True Review

The Singing, Forgetful Detective

The Singing, Forgetful Detective

by Shantanu Ray Chaudhuri January 13 2022, 12:00 am Estimated Reading Time: 4 mins, 0 secs

Hoichoi’s first offering of the New Year is a Ritwick Chakraborty show all the way, writes Shantanu Ray Choudhuri

Move over Feluda and Byomkesh. There’s a new ‘defective’, err… detective in town: Gaurav Sen, aka Gora. A private eye unlike all the super sleuths we have known.

Here’s one who can barely remember a name, not just his client’s but almost everyone around him. As his Watson, his assistant Sarathi (Suhotra Mukhopadhyay), tells someone when Gora (Ritwick Chakraborty) asks for her name: ‘Jakhushi bolte paren – mone rakte parbe na’ (Any name will do - he won’t remember anyway). Here’s one who is so forgetful that he can barely keep track of his clues unless he sings them aloud in a voice that’s so out of key that Sarathi likens it to something akin to a police third-degree treatment. And he prides himself on being a serial-killer specialist.
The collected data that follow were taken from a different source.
(** C4: with a current sentence [i], a rewrite text that is empty after
    trimming is refused with the error message of the validation and the
    store is left as it was, so the rewrite and the seen flag of every
    record are unchanged; a text that is not empty after trimming is
    written, trimmed, by [save_rewrite] and the record is then marked by
    [mark_sentence_seen]: afterwards every record of id [i] carries the
    rewrite and is seen. *)
Theorem handle_save_validates :
  forall (now_save now_seen : timestamp) (rand : nat -> Z) (app : Controller)
         (i : Z),
    current_sentence_id app = Some i -> i <> 0 ->
    (PyStr.strip (rewrite_text (view app)) = EmptyString ->
       model (_handle_save now_save now_seen rand app) = model app /\
       dialogs (view (_handle_save now_save now_seen rand app))
       = dialogs (view app)
         ++ [ShowError "Error" "Please write something before saving."]) /\
    (PyStr.strip (rewrite_text (view app)) <> EmptyString ->
       model (_handle_save now_save now_seen rand app)
       = mark_sentence_seen now_seen i
           (save_rewrite now_save i (PyStr.strip (rewrite_text (view app)))
              (model app)) /\
       dialogs (view (_handle_save now_save now_seen rand app))
       = dialogs (view app) /\
       forall p r,
         nth_error (model app) p = Some r -> id r = i ->
         nth_error (model (_handle_save now_save now_seen rand app)) p
         = Some (mkSentence (id r) (original r)
                            (Some (PyStr.strip (rewrite_text (view app))))
                            true (created_at r) (Some now_seen))).
Proof.
  intros now_save now_seen rand app i Hi Hne.
  unfold _handle_save. rewrite Hi. simpl id_truthy.
  destruct (Z.eqb_spec i 0) as [|_]; [contradiction|]. simpl negb. cbv iota.
  rewrite get_rewrite_text_strip. split.
  - intros He. rewrite He. simpl. split; reflexivity.
  - intros Hne'. destruct (PyStr.truthy _) eqn:Ht.
    2:{ apply truthy_false in Ht. contradiction. }
    simpl negb. cbv iota. rewrite load_next_sentence_model. simpl model.
    split; [reflexivity|]. split.
    { unfold _load_next_sentence. simpl.
      destruct (get_random_unseen_sentence _ _) as [[j text]|]; reflexivity. }
    intros p r Hp Hid.
    unfold mark_sentence_seen, save_rewrite, update_seen, update_rewrite.
    rewrite !nth_error_map, Hp. simpl.
    rewrite (proj2 (Z.eqb_eq (id r) i) Hid). simpl.
    rewrite (proj2 (Z.eqb_eq (id r) i) Hid). reflexivity.
Qed.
Three well-known writers are brutally murdered. They have been repeatedly stabbed with a fountain pen nib, their teeth extracted and gums grotesquely stuffed with the nibs. (What’s with writer Sahana Dutta’s fascination for the morbid and the monstrous, as evidenced time and again in works like Mohomaya and Indu?)
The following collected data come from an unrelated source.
Lemma save_written (score : json) (w w1 : world) (scores merged : list json) :
  load_high_scores w = (Ret scores, w1) ->
  sorted_by attempts_key (scores ++ [score]) = Ret merged ->
  write_succeeds w ->
  save_high_score score w
  = (Ret tt, set_file (Some (Document (JArr merged))) (tl (faults w)) w1).
Proof.
  intros Hl Hs Hw. rewrite (save_merged _ _ _ _ _ Hl Hs).
  destruct (load_frame _ _ _ Hl) as (Hfile & Hf & _).
  unfold try_except. rewrite write_ok by (unfold write_succeeds; now rewrite Hf).
  now rewrite Hf, Hfile, (load_readable _ _ _ _ Hl).
Qed.

Lemma save_faulted (score : json) (w w1 : world) (scores merged : list json)
  (f : fault) (rest : list (option fault)) :
  load_high_scores w = (Ret scores, w1) ->
  sorted_by attempts_key (scores ++ [score]) = Ret merged ->
  faults w = Some f :: rest ->
  save_high_score score w
  = (Ret tt,
     after 0 0 [save_error_msg (fault_msg f)]
           (set_file (file_after_fault f (file w)) rest w1)).
Proof.
  intros Hl Hs Hw. rewrite (save_merged _ _ _ _ _ Hl Hs).
  destruct (load_frame _ _ _ Hl) as (Hfile & Hf & _).
  unfold try_except. rewrite (write_fault _ _ f rest) by now rewrite Hf.
  now rewrite print_after, Hfile.
Qed.

Lemma make_score_int_keyed (name level : string) (attempts : Z) (date : string) :
  int_keyed (make_score name level attempts date).
Proof. now exists attempts. Qed.

(** A save leaves a file the program copes with, whatever the write met. *)
Lemma save_ok (score : json) (w : world) :
  board_ok (file w) -> int_keyed score ->
  exists w', save_high_score score w = (Ret tt, w') /\ board_ok (file w').
Proof.
  intros Hb Hk.
  destruct (load_ok w Hb) as (scores & w1 & Hl & Hscores & _).
  destruct (sorted_by_int (scores ++ [score])) as (merged & Hs & _ & Hm & _).
  { apply Forall_app; split; [exact Hscores|now constructor]. }
  destruct (load_frame _ _ _ Hl) as (Hfile & _ & _).
  destruct (faults w) as [|[f|] rest] eqn:Hf.
  - rewrite (save_written _ _ _ _ _ Hl Hs) by now left.
    eexists; split; [reflexivity|]. simpl. eauto.
  - rewrite (save_faulted _ _ _ _ _ f rest Hl Hs Hf).
    eexists; split; [reflexivity|]. simpl.
    destruct f; simpl; [exact Hb|].
    now rewrite (load_readable _ _ _ _ Hl).
  - rewrite (save_written _ _ _ _ _ Hl Hs) by (right; eauto).
    eexists; split; [reflexivity|]. simpl. eauto.
Qed.

Lemma save_each_ok (scores : list json) (w : world) :
  board_ok (file w) -> Forall int_keyed scores ->
  exists w', save_each scores w = (Ret tt, w') /\ board_ok (file w').
Proof.
  intros Hb Hs. revert w Hb.
  induction Hs as [|score rest Hscore _ IH]; intros w Hb; simpl.
  - now exists w.
  - destruct (save_ok score w Hb Hscore) as (w1 & E & Hb1).
    rewrite (bind_ret _ _ _ _ _ E). now apply IH.
Qed.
There’s a Facebook scandal involving a young female writer a few years ago. And another side mystery: a sleepwalking woman, Somlata (Ishaa Saha), who announces herself to Gora, fearful that she will end up murdering someone in her somnambulist state.

This second strand seems to exist in a limbo without really calling for Gora’s intervention or having anything to do with the main mystery, but there are indications of something brewing in a second season.  

Though neither the main course nor the side dish quite pass muster in terms of a detective/mystery narrative - thankfully, the individual episodes span no more than twenty minutes each so don’t tax you. What Ritwick Chakraborty, one of the finest actors in the Bengali film industry, brings to the table, makes the meal just about palatable.

As an actor, Ritwick has always brilliantly underplayed his characters - be it in such offbeat roles as in Kaushik Ganguly’s Shabdo (2012) and Nagarkritan (2019), Pradipta Bhattacharya’s Rajlokhi O Srikanto (2019) or the more mainstream ones like the twisted killer in Srijit Mukherji’s Vinci Da (2019). There’s something about his screen presence that draws your attention even when facing bigger stars like, say, a Prosenjit in Jyesthoputra (2019). The Hindi film star equivalent would be Irrfan Khan. Like Irrfan did, there’s a certain understated quirkiness Ritwick brings to his portrayals.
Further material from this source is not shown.